● **EXERCISE DESCRIPTION**:
Restate word for word the lines of the entries below, starting with the line that holds "from the interface, and" and ending with the line that holds "[lm_laws] is the refinement. *)", and no others.

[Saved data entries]
::::
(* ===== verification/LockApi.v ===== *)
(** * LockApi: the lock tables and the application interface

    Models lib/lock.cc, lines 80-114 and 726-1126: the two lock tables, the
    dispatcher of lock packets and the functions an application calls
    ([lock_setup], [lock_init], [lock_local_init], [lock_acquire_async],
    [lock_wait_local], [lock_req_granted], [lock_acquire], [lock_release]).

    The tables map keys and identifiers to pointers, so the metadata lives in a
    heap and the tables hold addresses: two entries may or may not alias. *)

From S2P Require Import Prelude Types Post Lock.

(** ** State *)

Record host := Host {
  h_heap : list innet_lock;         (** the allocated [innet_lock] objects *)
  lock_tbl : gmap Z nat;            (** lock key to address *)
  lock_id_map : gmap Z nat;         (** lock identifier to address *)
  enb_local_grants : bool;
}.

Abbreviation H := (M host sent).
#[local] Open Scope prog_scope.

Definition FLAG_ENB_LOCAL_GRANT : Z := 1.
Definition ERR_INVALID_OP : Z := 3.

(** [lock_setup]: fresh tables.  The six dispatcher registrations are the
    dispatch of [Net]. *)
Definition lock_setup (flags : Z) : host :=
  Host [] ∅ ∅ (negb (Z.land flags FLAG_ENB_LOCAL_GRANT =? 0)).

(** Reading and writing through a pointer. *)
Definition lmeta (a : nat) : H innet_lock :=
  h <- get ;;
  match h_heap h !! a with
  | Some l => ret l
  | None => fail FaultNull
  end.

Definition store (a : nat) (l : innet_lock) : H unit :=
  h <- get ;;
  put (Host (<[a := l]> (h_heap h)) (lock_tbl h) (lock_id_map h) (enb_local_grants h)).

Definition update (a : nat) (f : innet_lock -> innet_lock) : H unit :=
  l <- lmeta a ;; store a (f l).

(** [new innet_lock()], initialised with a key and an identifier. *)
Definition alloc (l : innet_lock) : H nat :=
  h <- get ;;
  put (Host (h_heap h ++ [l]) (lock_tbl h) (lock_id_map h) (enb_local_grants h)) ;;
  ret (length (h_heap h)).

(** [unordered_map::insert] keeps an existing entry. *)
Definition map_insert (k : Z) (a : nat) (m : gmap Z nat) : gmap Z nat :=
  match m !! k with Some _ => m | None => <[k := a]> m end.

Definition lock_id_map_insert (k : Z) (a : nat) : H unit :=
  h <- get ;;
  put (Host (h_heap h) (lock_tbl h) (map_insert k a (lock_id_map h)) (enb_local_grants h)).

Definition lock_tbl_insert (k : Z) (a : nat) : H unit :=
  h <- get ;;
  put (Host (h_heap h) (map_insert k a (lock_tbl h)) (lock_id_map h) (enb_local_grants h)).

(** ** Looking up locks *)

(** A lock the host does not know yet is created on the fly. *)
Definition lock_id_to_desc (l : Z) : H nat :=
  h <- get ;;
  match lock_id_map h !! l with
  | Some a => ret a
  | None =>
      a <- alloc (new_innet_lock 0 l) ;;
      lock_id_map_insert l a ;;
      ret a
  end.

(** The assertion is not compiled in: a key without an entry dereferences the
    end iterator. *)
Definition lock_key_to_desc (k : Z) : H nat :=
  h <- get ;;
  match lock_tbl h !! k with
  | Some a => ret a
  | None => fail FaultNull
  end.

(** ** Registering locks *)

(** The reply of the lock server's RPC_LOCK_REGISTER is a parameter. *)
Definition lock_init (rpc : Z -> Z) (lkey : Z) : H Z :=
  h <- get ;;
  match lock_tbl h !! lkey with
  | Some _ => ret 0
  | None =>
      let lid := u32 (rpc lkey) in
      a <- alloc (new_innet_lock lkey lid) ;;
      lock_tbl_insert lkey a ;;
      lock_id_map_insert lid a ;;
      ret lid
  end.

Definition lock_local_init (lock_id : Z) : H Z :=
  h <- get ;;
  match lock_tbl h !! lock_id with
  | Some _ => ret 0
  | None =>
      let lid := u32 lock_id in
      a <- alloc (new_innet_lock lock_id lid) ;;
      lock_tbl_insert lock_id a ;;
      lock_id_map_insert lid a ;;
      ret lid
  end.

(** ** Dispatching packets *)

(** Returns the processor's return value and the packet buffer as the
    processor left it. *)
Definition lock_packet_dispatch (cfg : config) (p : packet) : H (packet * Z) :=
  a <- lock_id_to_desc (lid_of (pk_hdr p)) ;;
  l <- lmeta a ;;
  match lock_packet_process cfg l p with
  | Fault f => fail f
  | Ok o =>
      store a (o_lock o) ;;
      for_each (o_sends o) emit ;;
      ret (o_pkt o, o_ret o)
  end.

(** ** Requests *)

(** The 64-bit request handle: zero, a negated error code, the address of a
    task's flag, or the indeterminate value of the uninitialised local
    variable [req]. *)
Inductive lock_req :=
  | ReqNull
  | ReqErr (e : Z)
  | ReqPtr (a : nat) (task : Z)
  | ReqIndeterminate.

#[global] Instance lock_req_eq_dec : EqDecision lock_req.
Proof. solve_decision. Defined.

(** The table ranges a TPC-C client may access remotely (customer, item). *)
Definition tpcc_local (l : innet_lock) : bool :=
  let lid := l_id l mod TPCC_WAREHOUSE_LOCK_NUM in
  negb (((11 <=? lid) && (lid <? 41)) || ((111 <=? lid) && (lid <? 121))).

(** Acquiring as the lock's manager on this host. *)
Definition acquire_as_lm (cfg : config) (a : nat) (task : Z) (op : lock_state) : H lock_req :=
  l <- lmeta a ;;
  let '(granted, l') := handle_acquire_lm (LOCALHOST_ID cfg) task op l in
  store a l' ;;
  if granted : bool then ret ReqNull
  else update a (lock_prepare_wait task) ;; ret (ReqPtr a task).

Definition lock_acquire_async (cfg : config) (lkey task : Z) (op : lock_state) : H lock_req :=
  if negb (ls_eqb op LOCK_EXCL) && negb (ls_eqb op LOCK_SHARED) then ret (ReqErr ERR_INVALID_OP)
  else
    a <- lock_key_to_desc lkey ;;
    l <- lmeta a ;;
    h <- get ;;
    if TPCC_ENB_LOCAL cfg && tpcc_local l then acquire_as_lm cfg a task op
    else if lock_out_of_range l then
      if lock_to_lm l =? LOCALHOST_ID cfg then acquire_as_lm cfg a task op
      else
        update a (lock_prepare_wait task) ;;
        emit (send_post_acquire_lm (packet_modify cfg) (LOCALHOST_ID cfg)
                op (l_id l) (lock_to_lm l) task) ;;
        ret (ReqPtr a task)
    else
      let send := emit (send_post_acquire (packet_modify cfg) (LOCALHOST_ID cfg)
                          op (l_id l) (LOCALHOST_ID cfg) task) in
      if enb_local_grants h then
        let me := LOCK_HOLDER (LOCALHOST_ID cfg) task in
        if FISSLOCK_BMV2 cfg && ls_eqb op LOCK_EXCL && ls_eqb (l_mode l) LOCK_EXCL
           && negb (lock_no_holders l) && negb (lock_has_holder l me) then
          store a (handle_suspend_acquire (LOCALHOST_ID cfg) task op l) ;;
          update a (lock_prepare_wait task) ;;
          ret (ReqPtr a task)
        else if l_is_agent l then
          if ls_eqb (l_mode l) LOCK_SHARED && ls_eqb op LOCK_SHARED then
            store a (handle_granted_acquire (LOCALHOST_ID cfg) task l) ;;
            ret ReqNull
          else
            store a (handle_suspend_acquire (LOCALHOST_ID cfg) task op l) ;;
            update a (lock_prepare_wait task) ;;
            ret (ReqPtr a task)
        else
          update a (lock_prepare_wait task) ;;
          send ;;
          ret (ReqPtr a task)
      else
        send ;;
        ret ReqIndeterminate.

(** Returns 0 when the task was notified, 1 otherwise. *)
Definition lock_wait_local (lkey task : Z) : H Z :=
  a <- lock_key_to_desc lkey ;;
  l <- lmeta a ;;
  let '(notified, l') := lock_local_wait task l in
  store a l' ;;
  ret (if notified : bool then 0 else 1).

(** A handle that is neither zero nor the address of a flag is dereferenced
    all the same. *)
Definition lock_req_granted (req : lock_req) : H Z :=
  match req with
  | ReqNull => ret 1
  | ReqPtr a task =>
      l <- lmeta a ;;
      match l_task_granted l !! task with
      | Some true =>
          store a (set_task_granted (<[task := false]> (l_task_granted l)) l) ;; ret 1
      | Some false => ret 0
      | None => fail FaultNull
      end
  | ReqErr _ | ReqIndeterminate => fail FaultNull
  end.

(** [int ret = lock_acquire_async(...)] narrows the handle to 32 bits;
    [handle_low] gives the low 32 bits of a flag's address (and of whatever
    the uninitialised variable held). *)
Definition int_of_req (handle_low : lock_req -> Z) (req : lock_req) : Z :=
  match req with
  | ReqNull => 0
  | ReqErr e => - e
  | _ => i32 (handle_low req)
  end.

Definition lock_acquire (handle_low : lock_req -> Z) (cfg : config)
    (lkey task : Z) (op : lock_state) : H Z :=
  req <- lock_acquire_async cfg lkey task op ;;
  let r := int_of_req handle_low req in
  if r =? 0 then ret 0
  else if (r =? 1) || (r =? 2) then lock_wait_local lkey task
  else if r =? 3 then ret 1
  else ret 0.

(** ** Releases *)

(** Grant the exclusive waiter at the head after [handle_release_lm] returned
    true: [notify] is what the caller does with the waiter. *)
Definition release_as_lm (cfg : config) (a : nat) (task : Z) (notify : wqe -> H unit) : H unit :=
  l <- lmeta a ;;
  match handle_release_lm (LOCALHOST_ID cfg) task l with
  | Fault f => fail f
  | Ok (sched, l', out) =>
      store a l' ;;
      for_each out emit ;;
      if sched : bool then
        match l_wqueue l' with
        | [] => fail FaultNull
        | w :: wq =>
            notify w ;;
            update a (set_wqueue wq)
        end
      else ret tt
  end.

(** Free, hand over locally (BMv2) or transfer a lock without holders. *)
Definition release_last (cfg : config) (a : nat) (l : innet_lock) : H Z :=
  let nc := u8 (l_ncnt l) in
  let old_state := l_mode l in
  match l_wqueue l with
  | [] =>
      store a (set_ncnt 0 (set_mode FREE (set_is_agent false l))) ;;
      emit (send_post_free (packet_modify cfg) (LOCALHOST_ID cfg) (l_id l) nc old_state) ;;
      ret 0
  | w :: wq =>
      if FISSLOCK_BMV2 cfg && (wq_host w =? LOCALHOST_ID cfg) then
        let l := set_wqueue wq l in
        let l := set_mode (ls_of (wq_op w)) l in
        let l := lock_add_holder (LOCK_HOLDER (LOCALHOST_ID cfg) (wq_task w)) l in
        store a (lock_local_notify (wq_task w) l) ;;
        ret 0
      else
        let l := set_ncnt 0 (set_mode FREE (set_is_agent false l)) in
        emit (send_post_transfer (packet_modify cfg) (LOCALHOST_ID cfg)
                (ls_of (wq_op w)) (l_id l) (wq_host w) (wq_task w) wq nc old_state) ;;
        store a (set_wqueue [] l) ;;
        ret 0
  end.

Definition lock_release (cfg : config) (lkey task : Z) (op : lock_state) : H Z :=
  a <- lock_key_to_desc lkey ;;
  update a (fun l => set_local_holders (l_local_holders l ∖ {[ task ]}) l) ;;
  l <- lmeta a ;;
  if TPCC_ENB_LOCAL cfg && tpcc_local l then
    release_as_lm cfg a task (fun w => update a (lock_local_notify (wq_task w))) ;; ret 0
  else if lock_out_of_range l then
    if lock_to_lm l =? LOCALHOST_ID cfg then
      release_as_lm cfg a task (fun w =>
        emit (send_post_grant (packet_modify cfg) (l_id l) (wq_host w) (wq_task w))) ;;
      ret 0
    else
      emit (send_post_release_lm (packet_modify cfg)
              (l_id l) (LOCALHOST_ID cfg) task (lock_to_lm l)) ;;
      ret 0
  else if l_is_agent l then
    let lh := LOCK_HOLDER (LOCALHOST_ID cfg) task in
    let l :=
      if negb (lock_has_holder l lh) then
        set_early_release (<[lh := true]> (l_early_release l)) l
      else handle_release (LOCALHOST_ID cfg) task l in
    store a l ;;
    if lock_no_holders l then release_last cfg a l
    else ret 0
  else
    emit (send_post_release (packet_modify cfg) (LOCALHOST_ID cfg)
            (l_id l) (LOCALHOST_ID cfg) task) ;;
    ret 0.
::::
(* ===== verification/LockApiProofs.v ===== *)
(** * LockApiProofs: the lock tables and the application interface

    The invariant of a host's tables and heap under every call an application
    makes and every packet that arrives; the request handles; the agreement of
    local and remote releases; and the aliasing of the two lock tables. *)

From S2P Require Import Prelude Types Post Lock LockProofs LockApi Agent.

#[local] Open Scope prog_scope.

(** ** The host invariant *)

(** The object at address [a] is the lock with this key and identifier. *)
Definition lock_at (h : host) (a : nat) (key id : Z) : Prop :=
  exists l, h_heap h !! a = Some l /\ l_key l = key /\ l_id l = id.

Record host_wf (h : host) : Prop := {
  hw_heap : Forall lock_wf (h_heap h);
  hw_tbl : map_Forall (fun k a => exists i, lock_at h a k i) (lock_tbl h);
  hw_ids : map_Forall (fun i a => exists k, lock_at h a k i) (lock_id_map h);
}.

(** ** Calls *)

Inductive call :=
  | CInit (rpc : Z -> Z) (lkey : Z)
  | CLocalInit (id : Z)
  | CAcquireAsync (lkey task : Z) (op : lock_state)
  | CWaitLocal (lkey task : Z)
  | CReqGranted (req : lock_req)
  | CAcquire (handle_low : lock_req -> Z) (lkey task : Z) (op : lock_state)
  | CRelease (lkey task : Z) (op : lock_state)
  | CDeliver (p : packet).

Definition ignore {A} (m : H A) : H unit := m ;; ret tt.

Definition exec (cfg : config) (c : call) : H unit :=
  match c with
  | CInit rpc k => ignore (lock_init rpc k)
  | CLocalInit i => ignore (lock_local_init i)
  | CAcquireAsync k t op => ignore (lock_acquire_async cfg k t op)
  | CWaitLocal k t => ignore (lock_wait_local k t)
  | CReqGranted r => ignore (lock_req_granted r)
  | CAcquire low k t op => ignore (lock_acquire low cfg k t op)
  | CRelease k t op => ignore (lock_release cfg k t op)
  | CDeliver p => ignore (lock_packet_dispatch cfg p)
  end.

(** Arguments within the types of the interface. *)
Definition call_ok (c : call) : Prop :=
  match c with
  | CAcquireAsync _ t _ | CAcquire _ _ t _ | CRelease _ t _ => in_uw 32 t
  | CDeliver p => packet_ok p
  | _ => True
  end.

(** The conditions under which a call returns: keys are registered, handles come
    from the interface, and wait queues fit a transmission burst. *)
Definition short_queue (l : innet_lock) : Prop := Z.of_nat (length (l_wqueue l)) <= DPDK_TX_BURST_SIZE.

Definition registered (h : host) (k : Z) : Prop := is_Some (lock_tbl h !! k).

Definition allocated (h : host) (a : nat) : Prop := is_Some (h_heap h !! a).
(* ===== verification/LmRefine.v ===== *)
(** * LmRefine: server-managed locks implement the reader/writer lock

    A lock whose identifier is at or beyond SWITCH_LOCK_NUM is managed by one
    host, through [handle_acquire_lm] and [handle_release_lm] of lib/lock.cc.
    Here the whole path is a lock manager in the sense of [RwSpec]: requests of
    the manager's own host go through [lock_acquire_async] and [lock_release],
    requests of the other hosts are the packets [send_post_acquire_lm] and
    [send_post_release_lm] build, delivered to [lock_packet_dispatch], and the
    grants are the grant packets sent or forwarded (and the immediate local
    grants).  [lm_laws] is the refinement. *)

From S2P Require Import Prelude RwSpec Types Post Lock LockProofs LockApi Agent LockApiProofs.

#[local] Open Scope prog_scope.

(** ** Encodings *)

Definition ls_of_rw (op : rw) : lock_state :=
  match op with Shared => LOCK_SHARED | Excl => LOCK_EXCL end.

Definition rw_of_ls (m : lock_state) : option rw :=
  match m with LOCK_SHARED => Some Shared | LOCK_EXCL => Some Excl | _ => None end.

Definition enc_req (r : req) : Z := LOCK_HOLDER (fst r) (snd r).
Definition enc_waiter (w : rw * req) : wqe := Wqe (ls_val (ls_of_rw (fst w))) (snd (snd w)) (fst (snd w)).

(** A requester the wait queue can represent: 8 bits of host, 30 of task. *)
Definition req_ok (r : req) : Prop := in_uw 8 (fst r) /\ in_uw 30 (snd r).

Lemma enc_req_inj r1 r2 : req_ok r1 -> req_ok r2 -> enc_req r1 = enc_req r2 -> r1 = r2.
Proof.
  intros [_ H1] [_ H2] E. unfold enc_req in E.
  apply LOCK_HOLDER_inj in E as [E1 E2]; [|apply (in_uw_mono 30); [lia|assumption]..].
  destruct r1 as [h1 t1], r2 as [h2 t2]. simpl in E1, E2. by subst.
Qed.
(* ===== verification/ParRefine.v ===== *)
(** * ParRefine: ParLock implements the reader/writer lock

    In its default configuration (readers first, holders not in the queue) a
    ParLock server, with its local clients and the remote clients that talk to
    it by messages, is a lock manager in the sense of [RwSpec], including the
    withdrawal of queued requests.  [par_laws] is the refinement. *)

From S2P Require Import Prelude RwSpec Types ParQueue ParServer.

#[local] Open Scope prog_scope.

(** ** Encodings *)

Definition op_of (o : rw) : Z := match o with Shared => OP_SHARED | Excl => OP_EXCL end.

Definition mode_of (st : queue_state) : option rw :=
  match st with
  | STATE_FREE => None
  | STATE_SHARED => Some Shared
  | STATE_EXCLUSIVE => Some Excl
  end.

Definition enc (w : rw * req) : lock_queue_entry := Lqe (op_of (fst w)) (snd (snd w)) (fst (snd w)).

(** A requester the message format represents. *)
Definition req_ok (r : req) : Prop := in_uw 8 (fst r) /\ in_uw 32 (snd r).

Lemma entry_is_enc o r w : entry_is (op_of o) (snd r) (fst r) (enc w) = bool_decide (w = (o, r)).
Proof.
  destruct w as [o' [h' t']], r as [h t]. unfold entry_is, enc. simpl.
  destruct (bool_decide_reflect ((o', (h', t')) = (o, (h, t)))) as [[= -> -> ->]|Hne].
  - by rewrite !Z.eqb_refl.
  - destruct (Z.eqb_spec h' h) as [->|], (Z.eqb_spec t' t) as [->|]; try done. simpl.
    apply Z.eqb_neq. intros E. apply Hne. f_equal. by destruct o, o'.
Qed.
::::
● **YOUR SOLUTION**:
    from the interface, and wait queues fit a transmission burst. *)
Definition short_queue (l : innet_lock) : Prop := Z.of_nat (length (l_wqueue l)) <= DPDK_TX_BURST_SIZE.

Definition registered (h : host) (k : Z) : Prop := is_Some (lock_tbl h !! k).

Definition allocated (h : host) (a : nat) : Prop := is_Some (h_heap h !! a).
(* ===== verification/LmRefine.v ===== *)
(** * LmRefine: server-managed locks implement the reader/writer lock

    A lock whose identifier is at or beyond SWITCH_LOCK_NUM is managed by one
    host, through [handle_acquire_lm] and [handle_release_lm] of lib/lock.cc.
    Here the whole path is a lock manager in the sense of [RwSpec]: requests of
    the manager's own host go through [lock_acquire_async] and [lock_release],
    requests of the other hosts are the packets [send_post_acquire_lm] and
    [send_post_release_lm] build, delivered to [lock_packet_dispatch], and the
    grants are the grant packets sent or forwarded (and the immediate local
    grants).  [lm_laws] is the refinement. *)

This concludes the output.